Dehydroepiandrosterone (DHEA) is now widely marketed and sold over the counter in many retail outlets--wonderful news for DHEA advocates who praise this compound as a fountain of youth to prevent or retard aging, cancer, AIDS, cardiovascular disease, lupus and diabetes. Additional benefits are reported to include mood elevation, increased energy and enhanced libido. But what is DHEA? Is it really a wonder drug with no harmful effects?

DHEA is a steroid hormone produced in the adrenal gland and present in high concentrations in human blood (of the steroids, second only to cholesterol), predominantly in the sulfated form (DHEAS). The physiological function of DHEA in the body is still somewhat of a mystery. Levels peak during an individual's twenties and then decline with age, an association that led many people to advocate DHEA replacement therapy as an effective anti-aging strategy.

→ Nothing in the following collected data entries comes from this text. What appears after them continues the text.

Lemma SetFile_denied b fileName s :
  fileName ∈ OFStream.denied (fs s) ->
  exists s',
    SetFile b fileName s =
      (if asserts b then Crashed AssertionFailed else Val false, s') /\
    m_ThreadStarted (impl s') = m_ThreadStarted (impl s) /\
    m_BuffMutex (impl s') = m_BuffMutex (impl s) /\
    m_ThreadHandle (impl s') = m_ThreadHandle (impl s) /\
    mutexes s' = mutexes s /\ bg s' = bg s /\
    thread_quota s' = thread_quota s /\
    fs s' = fs s /\
    history s' = history s ++
      (if OFStream.is_open (m_Of (impl s)) then [E_close] else []) ++
      [E_open fileName].
Proof.
  intros Hd. open_all s. cbn in Hd.
  setfile_unfold. mstep.
  destruct file as [f|]; cbn; rewrite bool_decide_eq_true_2 by done; cbn;
    destruct (asserts b); cbn; eexists; (split; [reflexivity|]); cbn;
    rewrite <- ?app_assoc; auto 10.
Qed.

End Activation.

DHEA is a precursor for the sex steroids, being converted in the body first into androgens (male sex steroids) and subsequently to estrogens (female sex steroids). This property of DHEA has led to a number of instances of unwanted masculinization phenomena, including the appearance of facial hair in women taking large doses. More importantly, one would expect that DHEA could contribute to a stimulation of hormone-dependent cancers in humans, including prostate cancer in men. While no long-term studies on DHEA have yet been done in humans, the estimated 75 million dollars in sales in the current year reflect a huge uncontrolled human clinical trial.

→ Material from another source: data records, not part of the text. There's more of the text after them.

(** * Sheet-to-sound backend: score / conversion lifecycle

    A shallow embedding of the Hono edge function (server/index.tsx): the
    upload, convert, status, library and delete handlers, the completion
    callback scheduled by the convert handler, and the key-value documents
    they read and write.

    Conventions of the embedding
    - the metadata store is a [gmap string value]; a store call may raise
      (the handlers wrap their body in try/catch), which is driven by a
      tape of faults carried in the world;
    - the blob store is external: every storage call consumes one outcome
      from a tape in the world;
    - instants ([Date.now()], [new Date().toISOString()]) are milliseconds
      since the epoch, as [N]; [new Date(s).getTime()] reads them back;
    - [setTimeout] appends the closure to the list of pending timers. *)

From stdpp Require Import gmap strings list fin_maps pretty sorting.
From Stdlib Require Import Ascii String ZArith Lia.

Local Open Scope string_scope.
Local Open Scope Z_scope.

(** ** Documents *)

Inductive Status := processing | completed | failed.

Record VoiceSettings := { enabled : bool; solo : bool; volume : Z }.

(** [SatbEmpty] is the empty object [{}] used as the default. *)
Inductive SATBConfig :=
| SatbEmpty
| Satb (soprano alto tenor bass : VoiceSettings).

Record Score := {
  s_id : string;
  s_userId : string;
  s_fileName : string;
  s_filePath : string;
  s_fileType : string;
  s_fileSize : N;
  s_uploadedAt : N;
  s_url : string;
}.

Record Conversion := {
  c_id : string;
  c_scoreId : string;
  c_userId : string;
  c_instruments : list string;
  c_satbConfig : SATBConfig;
  c_tempo : Z;
  c_status : Status;
  c_createdAt : N;
  c_audioUrl : option string;
  c_midiUrl : option string;
  c_audioPath : option string;
  c_midiPath : option string;
  c_completedAt : option N;
  c_error : option string;
}.

(** A stored JSON document: a score, a conversion, or a per-user index
    (an array of ids). *)
Inductive value :=
| VScore (s : Score)
| VConversion (c : Conversion)
| VIndex (ids : list string).

(** Property reads on a document of unknown shape; [None] is [undefined]. *)
Definition userId_of (v : value) : option string :=
  match v with
  | VScore s => Some (s_userId s)
  | VConversion c => Some (c_userId c)
  | VIndex _ => None
  end.

Definition id_of (v : value) : option string :=
  match v with
  | VScore s => Some (s_id s)
  | VConversion c => Some (c_id c)
  | VIndex _ => None
  end.

Definition scoreId_of (v : value) : option string :=
  match v with
  | VConversion c => Some (c_scoreId c)
  | _ => None
  end.

Definition filePath_of (v : value) : option string :=
  match v with
  | VScore s => Some (s_filePath s)
  | _ => None
  end.

Definition uploadedAt_of (v : value) : option N :=
  match v with
  | VScore s => Some (s_uploadedAt s)
  | _ => None
  end.

(** ** The world: stores, oracles, pending timers *)

Inductive blob_outcome :=
| BlobOk (payload : string)
| BlobErr (message : string)
| BlobThrow.

(** The variables captured by the closure passed to [setTimeout]. *)
Record timer := {
  tm_userId : string;
  tm_conversionId : string;
  tm_conversionData : Conversion;
}.

Record world := {
  kv : gmap string value;
  sessions : gmap string string;
  kv_faults : list bool;
  blob_tape : list blob_outcome;
  timers : list timer;
}.

Definition with_kv (m : gmap string value) (w : world) : world :=
  {| kv := m; sessions := sessions w; kv_faults := kv_faults w;
     blob_tape := blob_tape w; timers := timers w |}.

Definition with_kv_faults (t : list bool) (w : world) : world :=
  {| kv := kv w; sessions := sessions w; kv_faults := t;
     blob_tape := blob_tape w; timers := timers w |}.

Definition with_blob_tape (t : list blob_outcome) (w : world) : world :=
  {| kv := kv w; sessions := sessions w; kv_faults := kv_faults w;
     blob_tape := t; timers := timers w |}.

Definition with_timers (t : list timer) (w : world) : world :=
  {| kv := kv w; sessions := sessions w; kv_faults := kv_faults w;
     blob_tape := blob_tape w; timers := t |}.

(** ** A state monad with exceptions

    [None] as result is a thrown exception; the world reached so far is
    kept, as the writes already performed are not rolled back. *)

Definition M (A : Type) : Type := world → option A * world.

#[global] Instance M_ret : MRet M := λ A (a : A) w, (Some a, w).

Definition throw {A} : M A := λ w, (None, w).

#[global] Instance M_bind : MBind M := λ A B (f : A → M B) (m : M A) w,
  match m w with
  | (Some a, w') => f a w'
  | (None, w') => (None, w')
  end.

(** [try { body } catch { return fallback }] *)
Definition try_catch {A} (body : M A) (fallback : A) : world → A * world :=
  λ w, match body w with
       | (Some r, w') => (r, w')
       | (None, w') => (fallback, w')
       end.

(** ** Metadata store (kv_store.tsx)

    The module itself is not among the sources; the handlers import it as
    [kv] and the README lists its operations. *)

(** One call to the store: raises when the next fault flag is set. *)
Definition kv_call {A} (f : gmap string value → A * gmap string value)
    : M A :=
  λ w, match kv_faults w with
       | true :: t => (None, with_kv_faults t w)
       | _ => let '(a, m) := f (kv w) in
              (Some a, with_kv m (with_kv_faults (tail (kv_faults w)) w))
       end.

(** Modelled from the spec: [get] of kv_store.tsx, absent from the sources.
    The store is "a key-value mapping from opaque string keys to JSON
    documents"; a missing key reads as [undefined]. *)
Definition kv_get (k : string) : M (option value) :=
  kv_call (λ m, (m !! k, m)).

(** Modelled from the spec: [set] of kv_store.tsx, absent from the sources;
    it binds the key to the document, replacing any earlier one. *)
Definition kv_set (k : string) (v : value) : M unit :=
  kv_call (λ m, (tt, <[k := v]> m)).

(** Modelled from the spec: [del] of kv_store.tsx, absent from the sources;
    it removes the key. *)
Definition kv_del (k : string) : M unit :=
  kv_call (λ m, (tt, delete k m)).

(** Modelled from the spec: [mget] of kv_store.tsx, absent from the
    sources.  The listing "multi-fetches all referenced records, tolerating
    missing entries by silently omitting them", in "fetch order": the
    documents found, in the order of the requested keys. *)
Definition kv_mget (ks : list string) : M (list value) :=
  kv_call (λ m, (omap (λ k, m !! k) ks, m)).

(** [doc || []] read as an array of ids; [None] when the document is not
    an array. *)
Definition as_index (doc : option value) : option (list string) :=
  match doc with
  | None => Some []
  | Some (VIndex ids) => Some ids
  | Some _ => None
  end.

(** [await kv.get(key) || []] for an index key.  Spreading or filtering a
    document that is not an array raises. *)
Definition get_index (k : string) : M (list string) :=
  doc ← kv_get k;
  match as_index doc with
  | Some ids => mret ids
  | None => throw
  end.

(** The next [n] store calls do not raise. *)
Definition calm (n : nat) (w : world) : Prop :=
  Forall (λ b, b = false) (take n (kv_faults w)).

My laboratory, under the leadership of Dr. Gayle Orner, has demonstrated that DHEA is a potent liver tumor-promoting agent and a complete carcinogen in the trout tumor model. Scientists and clinicians have known for years that feeding high doses of DHEA over periods of a year or more to rodents results in liver cancers. The risk for humans, however, has been assumed to be negligible--the mechanism of carcinogenesis in rodents is thought to be through DHEA functioning as a peroxisome proliferating agent, and humans are known to be relatively insensitive to such agents. However, we have found that DHEA, when fed for only a few months, causes liver cancer in trout at 20-fold lower doses than in the rat. Furthermore, trout, like humans, are insensitive to peroxisome proliferators. We have recently obtained further evidence that the mechanism of DHEA liver carcinogenesis in trout relates to its conversion to androgens and estrogens, a mechanism relevant to humans.

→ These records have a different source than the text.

(** * Tree support: a shallow embedding of [src/TreeSupport.cpp]

    The development follows the source file function by function:
    [insertDroppedNode], [propagateCollisionAreas], [generateContactPoints],
    [dropNodes] and [drawCircles].  The polygon library, the minimum spanning
    tree and every floating-point computation are taken through interfaces
    (type classes), exactly as the source takes them through headers. *)

From Stdlib Require Import ZArith List Bool Lia QArith Qround Reals Lra.
From stdpp Require Import base tactics option list.
Import ListNotations.

Local Open Scope Z_scope.

(** ** Integer points ([utils/IntPoint.h])

    [coord_t] is a signed 64-bit integer.  Signed overflow is undefined in
    C++, so coordinates are exact integers here: the embedding describes the
    executions in which coordinate arithmetic stays in range. *)

Record Point : Type := mkPoint { X : Z; Y : Z }.

#[global] Instance Point_eq_dec : EqDecision Point.
Proof. solve_decision. Defined.

Definition coord_max : Z := 2 ^ 63 - 1.

Definition point_add (a b : Point) : Point := mkPoint (X a + X b) (Y a + Y b).
Definition point_sub (a b : Point) : Point := mkPoint (X a - X b) (Y a - Y b).
(** [operator/] on points: C++ integer division truncates towards zero. *)
Definition point_div (a : Point) (d : Z) : Point :=
  mkPoint (Z.quot (X a) d) (Z.quot (Y a) d).
Definition vSize2 (p : Point) : Z := X p * X p + Y p * Y p.

(** A polygon is a closed path of points, [Polygons] a vector of paths
    (ClipperLib's [Paths]); a [PolygonsPart] is a [Polygons] whose first path
    is the outline. *)
Definition Polygon : Type := list Point.
Definition Polygons : Type := list Polygon.
Definition PolygonsPart : Type := Polygons.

What then is the risk of taking DHEA? If you are in your 60s, or older, and are taking small replacement doses (10-25 mg daily), the risk is probably minimal. However, significant doses of DHEA taken by young and middle-aged adults for a number of years may adversely affect liver function and enhance the risk of cancer. In any case, most responsible physicians and scientists who study DHEA agree that its availability over the counter is ill-advised. Administration of DHEA should be under a doctor's supervision to ensure that the potential benefits are not overshadowed by an unacceptable risk.